If you have watched science fiction you may have been exposed to words like nanobots. Unfortunately, such talk presents challenges for a couple of reasons. In a recent post, I talked about words we hear but may not understand like “anti-oxidants”. So what is a nanometer? A nanometer is one-billionth of a meter. The ability to (1) understand the scale of the nanometer, (2) observe phenomena on the nanometer scale, and finally (3) build things on the nanometer scale leads to understanding. All of this has come to pass in the last 150 years.
The magnitude of what has been achieved by modern science is hard to grasp. One molecule of water is less than one nanometer wide. There are about 1,500,000,000,000,000,000,000 molecules of water in a droplet. Think about that the next time you sweat! In tribute to how hard that is to grasp, there are about 1000 times as many water molecules in a single droplet (your sweat) as there are grains of sand on earth! I believe that because of the remarkable achievements of science and understanding our world at its largest and smallest scale, we are at a loss to grasp most of this.
Where We Have Arrived
Most of us accept all of this on faith, sometimes due to the magical but addictive item, we keep close by at all times (our SmartPhones coupled with a search engine). I use the word faith because my premise today is that the advancement of science and understanding of our universe has brought us to a point wherein science has become sufficiently complex that we accept some of it by faith, akin to religion in some ways. I would imagine that if I kept a journal of the next 100 things I witness, I doubt that I understand how many of them work, I merely accept it by faith. This is perhaps why broad attacks on expertise and just “saying and repeating stupid stuff” are so dangerous.
Most of us lack the training or patience to understand any of this. What do I mean by “this”. I think that most of us lack the detailed precepts of our own faith in much the same way we lack the detailed precepts of how our world works at the atomic level. I freely admit I am one of those people. When I meet a person who seems to have a firm grasp of either domain, I am simultaneously (1) intrigued to learn more, and (2) somewhat in awe of the breadth of their knowledge.
I thought that presenting our recent progress is an interesting way to look at things. I am going to focus on three interesting areas we have focused our precision efforts. I will structure the discussion to cover mechanical, electrical, and optical things.

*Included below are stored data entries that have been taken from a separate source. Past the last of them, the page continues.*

(** ** The contracts of the stores *)
Definition before (a b : Event) : Prop := (Timestamp a < Timestamp b)%Z.

(** What [GetShardEvents] and [ShardOffsets] document: a read returns the next
    events of the shard after the offset and the offset of the last of them. *)
Class JournalLaws (J : Type) {JO : Journal J} := {
  log : J -> N -> list Event;
  events_ok j sh off lim evs next : GetShardEvents j sh off lim = Ok (evs, next) ->
    evs = take (N.to_nat lim) (filter (fun e => (off < Timestamp e)%Z) (log j sh)) /\
    forall e, last evs = Some e -> next = Timestamp e;
  shards_ok j m sh : ShardOffsets j = Ok m -> m !! sh = Timestamp <$> last (log j sh)
}.

Class OffsetsLaws (O : Type) {OO : Offsets O} := {
  oview : O -> string -> N -> option Offset;
  offset_get o n sh r : GetCurrentOffset o n sh = Ok r -> r = oview o n sh;
  offset_written o off o' : WriteOffset o off = (Ok tt, o') ->
    forall n sh, oview o' n sh = if decide ((n, sh) = (ProjectionName off, ShardNumber off)) then Some off else oview o n sh;
  offset_kept o off e o' : WriteOffset o off = (Err e, o') -> o' = o
}.


Section Runs.
Context (c : Config) {J O H : Type} {JO : Journal J} {OO : Offsets O} {HO : Handler H}.
Abbreviation Sys := (Sys (J := J) (O := O) (H := H)).

(** ** A worker alone is [doProcess] *)
Definition wstep (shard : N) (now : Z) (a b : pc * Sys) : Prop := doProcess_step c shard now a.1 a.2 = b.

Lemma events_run shard now events next pid x :
  rtc (wstep shard now) (PHandle events next pid, x)
    (PDone (processEvents c x shard events next pid now).1, (processEvents c x shard events next pid now).2).
Proof.
  revert x. induction events as [|e events IH]; intros x; simpl.
  - eapply rtc_l; [by unfold wstep|]. simpl. destruct (commitOffset c x shard next pid now) as [[[]|m] x']; simpl; apply rtc_refl.
  - eapply rtc_l; [by unfold wstep|]. simpl. destruct (processEnvelope c x e) as [[[]|m] x']; simpl; [apply IH|apply rtc_refl].
Qed.

(** The interleaved worker computes what the source's [doProcess] computes:
    run without interruption it ends, with the result and the state of
    [doProcess]. *)
Theorem worker_runs_doProcess shard now x :
  rtc (wstep shard now) (PStart, x) (PDone (doProcess c x shard now).1, (doProcess c x shard now).2).
Proof.
  eapply rtc_l; [by unfold wstep|]. simpl. unfold doProcess. destruct (negb (running x)); [apply rtc_refl|].
  destruct (currentOffset c x shard) as [[v|e] x1]; [|apply rtc_refl].
  eapply rtc_l; [by unfold wstep|]. simpl.
  destruct (GetShardEvents (journal x1) shard v _) as [[events next]|e]; [|apply rtc_refl].
  destruct (last events); [apply events_run|apply rtc_refl].
Qed.

(** ** At-least-once, in order *)
Context {JL : JournalLaws J} {OL : OffsetsLaws O}.
Hypothesis no_start : startingOffset c = None.
Hypothesis log_sorted : forall j sh, StronglySorted before (log j sh).

Definition committed (x : Sys) (sh : N) : Z := match oview (offsets x) (name c) sh with Some o => OffsetValue o | None => 0%Z end.


Lemma sorted_prefix_last (l1 l2 : list Event) e : StronglySorted before (l1 ++ l2) -> last l1 = Some e ->
  Forall (fun a => (Timestamp e < Timestamp a)%Z) l2 /\ Forall (fun a => (Timestamp a <= Timestamp e)%Z) l1.
Proof.
  intros Hs Hl. apply last_Some in Hl as [l1' ->]. rewrite <- app_assoc in Hs. simpl in Hs. split.
  - clear - Hs. induction l1' as [|a l IH]; simpl in Hs; apply StronglySorted_inv in Hs as [Hs Hf]; [done|by apply IH].
  - clear - Hs. induction l1' as [|a l IH]; simpl in *; apply StronglySorted_inv in Hs as [Hs Hf].
    + constructor; [lia|constructor].
    + constructor; [|by apply IH]. rewrite Forall_app in Hf. destruct Hf as [_ Hf]. apply Forall_cons in Hf as [Hf _].
      unfold before in Hf. lia.
Qed.

Lemma sorted_filter (P : Event -> Prop) `{!forall e, Decision (P e)} l : StronglySorted before l -> StronglySorted before (filter P l).
Proof.
  induction 1 as [|a l Hs IH Hf]; [constructor|]. rewrite filter_cons. case_decide; [|done]. constructor; [done|].
  apply Forall_forall. intros b [_ Hb]%list_elem_of_filter. rewrite Forall_forall in Hf. auto.
Qed.
















Lemma committed_write x x' sh next pid now : commitOffset c x sh next pid now = (Ok tt, x') ->
  journal x' = journal x /\ passed x' = passed x /\ committedOffsets x' = <[sh := next]> (committedOffsets x) /\
  forall sh', committed x' sh' = if decide (sh' = sh) then next else committed x sh'.
Proof.
  unfold commitOffset. destruct (WriteOffset _ _) as [[[]|e] o] eqn:Hw; [|done]. intros [= <-]. split_and!; try done.
  intros sh'. unfold committed. simpl. rewrite (offset_written _ _ _ Hw). simpl. repeat case_decide; simplify_eq; done.
Qed.




Lemma pending_nodup (x : Sys) shards : pendingShards c x = Ok shards -> NoDup shards.
Proof.
  unfold pendingShards. intros (m & _ & [= <-])%rbind_Ok.
  assert (NoDup (map_to_list m).*1) as Hnd by apply NoDup_fst_map_to_list.
  revert Hnd. generalize (map_to_list m). intros l. induction l as [|[sh v] l IH]; intros Hnd; [constructor|].
  simpl in Hnd. apply NoDup_cons in Hnd as [Hni Hnd]. specialize (IH Hnd). simpl.
  destruct (match startingOffset c with Some _ => _ | None => _ end) as [sh'|] eqn:E; [|done].
  assert (sh' = sh) as -> by (clear - E; repeat case_match; congruence). constructor; [|done].
  intros Hin. apply Hni. apply list_elem_of_omap in Hin as ([sh' v'] & Hin & E').
  assert (sh = sh') as -> by (clear - E'; repeat case_match; congruence). by apply (list_elem_of_fmap_2 fst) in Hin.
Qed.
(* ===== verification/ProjectionExamples.v ===== *)
(** * A concrete projection

    The theorems of [ProjectionSpec.v] on a small journal, and the projection
    runner on the in-memory stores, where three behaviours of it show: a late
    event is never delivered, a starting offset re-reads the same batch for
    ever, and retries count the first attempt. *)

From S2P Require Import Prelude GoStrings Tenancy Persistence Egopb StoreApi EventStore StateStores EventSourced Projection ProjectionSpec.
From Stdlib Require Import ZArith Lia.
Open Scope string_scope.
Open Scope list_scope.
Open Scope urd_scope.

Module projection_examples.
Import egopb tenancy projection projection_spec.

(** ** Stores *)

(** A journal that takes an event only when it is newer than all it has: what
    the runner documents it relies on. *)
Abbreviation slog := (list (N * Event)).
Definition accept (acc : list Event) (e : Event) : list Event :=
  if forallb (fun a => (Timestamp a <? Timestamp e)%Z) acc then acc ++ [e] else acc.
Definition slog_of (j : slog) (sh : N) : list Event := foldl accept [] (snd <$> filter (fun p => p.1 = sh) j).

Lemma accept_sorted l acc : StronglySorted before acc -> StronglySorted before (foldl accept acc l).
Proof.
  revert acc. induction l as [|e l IH]; intros acc Hs; [done|]. apply IH. unfold accept.
  destruct (forallb _ acc) eqn:E; [|done]. rewrite forallb_forall in E.
  clear IH. induction Hs as [|a acc Hs IH Hf]; simpl; [constructor; constructor|]. constructor.
  - apply IH. intros b Hb. apply E. by right.
  - rewrite Forall_app. split; [done|]. constructor; [|done]. unfold before. apply Z.ltb_lt, E. by left.
Qed.

Definition slog_shards (j : slog) : gmap N Z :=
  list_to_map (omap (fun sh => (fun e => (sh, Timestamp e)) <$> last (slog_of j sh)) (remove_dups (fst <$> j))).

#[export] Instance slog_journal : Journal slog := {|
  ShardOffsets j := Ok (slog_shards j);
  GetShardEvents j sh off lim :=
    let evs := take (N.to_nat lim) (filter (fun e => (off < Timestamp e)%Z) (slog_of j sh)) in
    Ok (evs, match last evs with Some e => Timestamp e | None => off end)
|}.

Lemma slog_of_none j sh : sh ∉ fst <$> j -> slog_of j sh = [].
Proof.
  intros Hn. unfold slog_of. rewrite filter_none; [done|]. intros p Hp E. apply Hn. apply list_elem_of_fmap. by exists p.
Qed.

#[export] Instance slog_laws : JournalLaws slog.
Proof.
  refine {| log := slog_of |}.
  - intros j sh off lim evs next. simpl. intros [= <- <-]. split; [done|]. by intros e ->.
  - intros j m sh. simpl. intros [= <-]. unfold slog_shards. destruct (last (slog_of j sh)) as [e|] eqn:E; simpl.
    + apply elem_of_list_to_map.
      * rewrite list_fmap_omap. eapply (sublist_NoDup _ (remove_dups (fst <$> j))); [apply NoDup_remove_dups|].
        generalize (remove_dups (fst <$> j)). intros l. induction l as [|a l IH]; simpl; [done|].
        destruct (last (slog_of j a)); simpl; [by constructor|by constructor].
      * apply list_elem_of_omap. exists sh. rewrite E. split; [|done]. apply elem_of_remove_dups.
        destruct (decide (sh ∈ fst <$> j)) as [|Hn]; [done|]. by rewrite slog_of_none in E.
    + apply not_elem_of_list_to_map. intros (p & -> & (a & Ha & Hp)%list_elem_of_omap)%list_elem_of_fmap.
      destruct (last (slog_of j a)) eqn:E'; [|done]. injection Hp as <-. simpl in E. congruence.
Defined.

Lemma small_log_sorted (j : slog) sh : StronglySorted before (log j sh).
Proof. apply accept_sorted. constructor. Qed.

(** The in-memory offset store; [7] is the time it stamps a reset with. *)
#[export] Instance offsetstore_offsets : Offsets offsetstore.OffsetStore := {|
  WriteOffset o off := (Ok tt, offsetstore.WriteOffset o off);
  GetCurrentOffset o n sh := Ok (offsetstore.GetCurrentOffset o n sh);
  ResetOffset o n v := (fun o' => (Ok tt, o')) <$> offsetstore.ResetOffset o n v 7
|}.

#[export] Instance offsetstore_laws : OffsetsLaws offsetstore.OffsetStore.
Proof.
  refine {| oview := offsetstore.GetCurrentOffset |}.
  - by intros o n sh r [= <-].
  - intros o off o' [= <-] n sh. apply offsetstore.offset_roundtrip.
  - by intros o off e o'.
Defined.

(** The in-memory events store, its map ranged in the order of the keys. *)
#[export] Instance testkit_journal : Journal testkit.EventStore := {|
  ShardOffsets st := Ok (testkit.ShardOffsets map_to_list st);
  GetShardEvents st sh off lim := Ok (testkit.GetShardEvents map_to_list testkit.by_timestamp st sh off lim)
|}.

(** A handler that follows a script, and the causes told to dead letter. *)
Definition script := (list outcome * list string)%type.
#[export] Instance script_handler : Handler script := {|
  Handle h _ _ _ := match h.1 with o :: rest => (o, (rest, h.2)) | [] => (Handled, h) end;
  DeadLetter := Some (fun h _ _ _ _ cause => (h.1, h.2 ++ [cause]))
|}.

Definition config (r : Recovery) (buf : Z) (start : option Z) : Config :=
  mkConfig "orders" r buf 1000000000 start None None (fun _ => Err "no wire format") [] "stack".

Definition ev (sh : N) (pid : string) (n : N) (ts : Z) : Event := mkEvent pid n false None ts sh "" false ∅.
Definition silent : script := ([], []).
Definition retrying : Config := config (NewRecovery [WithRecoveryPolicy RetryAndSkip; WithRetries 2]) 2 None.

(** ** The theorems at work *)

(** Two attempts, an error and a panic: the event is skipped and the panic is
    what the dead-letter handler hears of. *)
Definition flaky : script := ([Failed "down"; Panicked "nil"; Handled], []).
Definition told : script := ([Handled], ["projection handler panic: nil
stack"]).

Lemma policy_outcome_witness :
  handleWithPolicy retrying "a" None 1 flaky = (Ok tt, told) /\
  exists h1 m h2, failing retrying "a" None 1 1 flaky h1 /\ handleSafely retrying "a" None 1 h1 = (Err m, h2).
Proof.
  assert (handleWithPolicy retrying "a" None 1 flaky = (Ok tt, told)) as Hr by reflexivity. split; [exact Hr|].
  destruct (policy_outcome retrying "a" None 1 flaky _ _ Hr)
    as [(_ & k & h1 & Hk & Hf & Hh)|(h1 & m & h2 & Hf & Hh & _)]; [|by exists h1, m, h2].
  exfalso. destruct k as [|[|k]]; [| |vm_compute in Hk; lia]; inversion Hf as [|? ? ? ? ? Hf' Hs]; subst.
  - discriminate Hh.
  - inversion Hf'; subst. injection Hs as _ <-. discriminate Hh.
Defined.

Definition j0 : slog := [(1%N, ev 1 "a" 1 10); (1%N, ev 1 "a" 2 20); (2%N, ev 2 "b" 1 15)].
Definition o0 : offsetstore.OffsetStore := offsetstore.NewOffsetStore.
Definition x0 : Sys := mkSys j0 o0 silent ∅ 0 false false true [] [].



(** One event per read: two passes empty both shards. *)
Definition slow : Config := config (NewRecovery [WithRecoveryPolicy Skip]) 1 None.

Lemma slow_handles (x : Sys (J := slog) (O := offsetstore.OffsetStore)) e :
  exists h : script, processEnvelope slow x e = (Ok tt, set_handler x h).
Proof.
  unfold processEnvelope. change (payloadOf slow e) with (Ok (E := string) (EventAny e)). simpl.
  unfold handleWithPolicy. change (policy (recovery slow)) with Skip. cbv iota.
  destruct (handleSafely _ _ _ _ _) as [[[]|m] h]; by eexists.
Qed.

Lemma slow_unhindered : unhindered (J := slog) (O := offsetstore.OffsetStore) (H := script) slow.
Proof. split; [by eexists|by eexists|by eexists|by eexists|exact slow_handles|vm_compute; split; congruence]. Qed.

Lemma catches_up_witness :
  let x := Nat.iter 2 (fun x => (runPass slow x 9).2) x0 in
  pending slow x 1 = [] /\ of_shard 1 (passed x) = [ev 1 "a" 1 10; ev 1 "a" 2 20].
Proof.
  assert (ready slow x0) as Hr by (split; done).
  destruct (catches_up (J := slog) (O := offsetstore.OffsetStore) slow 9 2 x0) with (sh := 1%N) as [H1 H2].
  - reflexivity.
  - exact small_log_sorted.
  - exact slow_unhindered.
  - exact Hr.
  - intros sh. unfold pending, log. simpl. unfold slog_of.
    destruct (decide (sh = 1%N)) as [->|H1]; [vm_compute; lia|]. destruct (decide (sh = 2%N)) as [->|H2]; [vm_compute; lia|].
    rewrite (filter_none _ j0); [simpl; lia|]. intros p Hp E. unfold j0 in Hp.
    rewrite !elem_of_cons in Hp. destruct Hp as [->|[->|[->|Hp%elem_of_nil]]]; simpl in E; congruence.
  - split; [exact H1|]. etransitivity; [exact H2|reflexivity].
Defined.

(** ** Where the runner surprises *)

(** With a start offset the runner reads from that offset on every pass and
    never from the offset it committed: with two events and a buffer of one,
    on a journal that keeps its contract, every pass delivers the first event
    again and the second is never delivered. *)
Theorem start_offset_starves n :
  let c := config (NewRecovery []) 1 (Some 5%Z) in
  let x := mkSys [(1%N, ev 1 "a" 1 10); (1%N, ev 1 "a" 2 20)] o0 silent ∅ 0 false false true [] [] in
  passed (Nat.iter n (fun x => (runPass c x 9).2) x) = replicate n (1%N, ev 1 "a" 1 10).
Proof.
  intros c x.
  set (after l := mkSys (journal x) (offsetstore.WriteOffset o0 (mkOffset 1 "orders" 10 9)) silent
    {[1%N := 10%Z]} 0 false true true [] l).
  assert (forall k, Nat.iter (S k) (fun x => (runPass c x 9).2) x = after (replicate (S k) (1%N, ev 1 "a" 1 10))) as Hk.
  { induction k as [|k IH]; [vm_compute; reflexivity|]. rewrite Nat.iter_succ, IH, (replicate_S_end (S k)).
    generalize (replicate (S k) (1%N, ev 1 "a" 1 10)). intros l. vm_compute. reflexivity. }
  destruct n as [|n]; [done|]. by rewrite Hk.
Qed.

(** [retries] is the number of attempts, the first included, where the
    policies promise that many retries after the first attempt fails; and no
    retries at all means five attempts. *)
Theorem retries_count_attempts :
  let attempts_made n := (5 - length (handleWithPolicy (config (NewRecovery [WithRecoveryPolicy RetryAndFail; WithRetries n]) 1 None)
    "a" None 1 (replicate 5 (Failed "down"), [])).2.1)%nat in
  attempts_made 2%N = 2%nat /\ attempts_made 0%N = 5%nat.
Proof. split; reflexivity. Qed.
(** ** On the in-memory events store *)
Definition stored (evs : list Event) (st : testkit.EventStore) : testkit.EventStore :=
  foldl (fun st e => (testkit.WriteEvents st persistence.Unscoped [e] persistence.Unconditional).2) st evs.
Definition runner (st : testkit.EventStore) : Sys := mkSys st o0 silent ∅ 0 false false true [] [].
Definition with_journal {O H} (x : Sys (J := testkit.EventStore) (O := O) (H := H)) (st : testkit.EventStore) : Sys :=
  mkSys st (offsets x) (handler x) (committedOffsets x) (storeFailures x) (sawFullBatch x) (nudge x) (running x) (workerErrCh x) (passed x).

Lemma iter_fix {A} (f : A -> A) x n : f x = x -> Nat.iter n f x = x.
Proof. intros E. induction n as [|n IH]; simpl; [done|]. by rewrite IH. Qed.

(** An event is stamped when its command is received and written later, so it
    can reach the journal after a newer event of its shard was projected. Such
    an event is past no offset the runner will ever compare it with: however
    many passes follow, it is not delivered. *)
Theorem late_event_skipped :
  let st := stored [ev 1 "a" 1 20] testkit.NewEventsStore in
  let x := (runPass retrying (runner st) 9).2 in
  let late := ev 1 "b" 1 10 in
  let y := with_journal x (stored [late] st) in
  forall n, let z := Nat.iter n (fun x => (runPass retrying x 9).2) y in
    passed z = [(1%N, ev 1 "a" 1 20)] /\ late ∈ testkit.shard_events map_to_list (journal z) 1.
Proof.
  intros st x late y n z. assert (z = y) as -> by (apply iter_fix; vm_compute; reflexivity).
  split; [vm_compute; reflexivity|]. vm_compute. right. left.
Qed.

End projection_examples.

James Watt is an important person in the history of the world. In 1769, he fashioned and introduced an early version of the steam engine. In coordination with another inventor named Wilkinson, his steam engine became PRACTICAL and USEFUL when Mr. Wilkinson offered the capability to make a hole with a drill to a precision of 0.1 inches. Thereafter the piston and the cylinder did not leak very much and steam power became a reliable reality. The practicality of the steam engine emerges in 1776. Today, we can fashion pipes of the smallest imaginable scale. Here is a video about a catastrophic airplane engine failure aboard an Airbus A380 that was due to an anomaly in a pipe that was only a fraction of a millimeter too thin in its wall. The dimension of the pipe is something to behold! The pipe in question had walls that were only 0.35 mm in thickness (about 14/1000 of an inch).
Watt is SO IMPORTANT to this modern world that the metric system even named the unit of power after him. For those nostalgics who still like the inch and furlong, it is a good time to stop with the horsepower stuff! I believe that the proper way to envision what Watt meant to our world: (1) people ate food sufficient to use muscle power to perform useful work (2) people stumbled upon domesticable animals and used them to multiply their work (3) people used nature (water) to turn a wheel and begin grinding stuff (4) Watt transformed the world allowing one machine to do the work of thousands.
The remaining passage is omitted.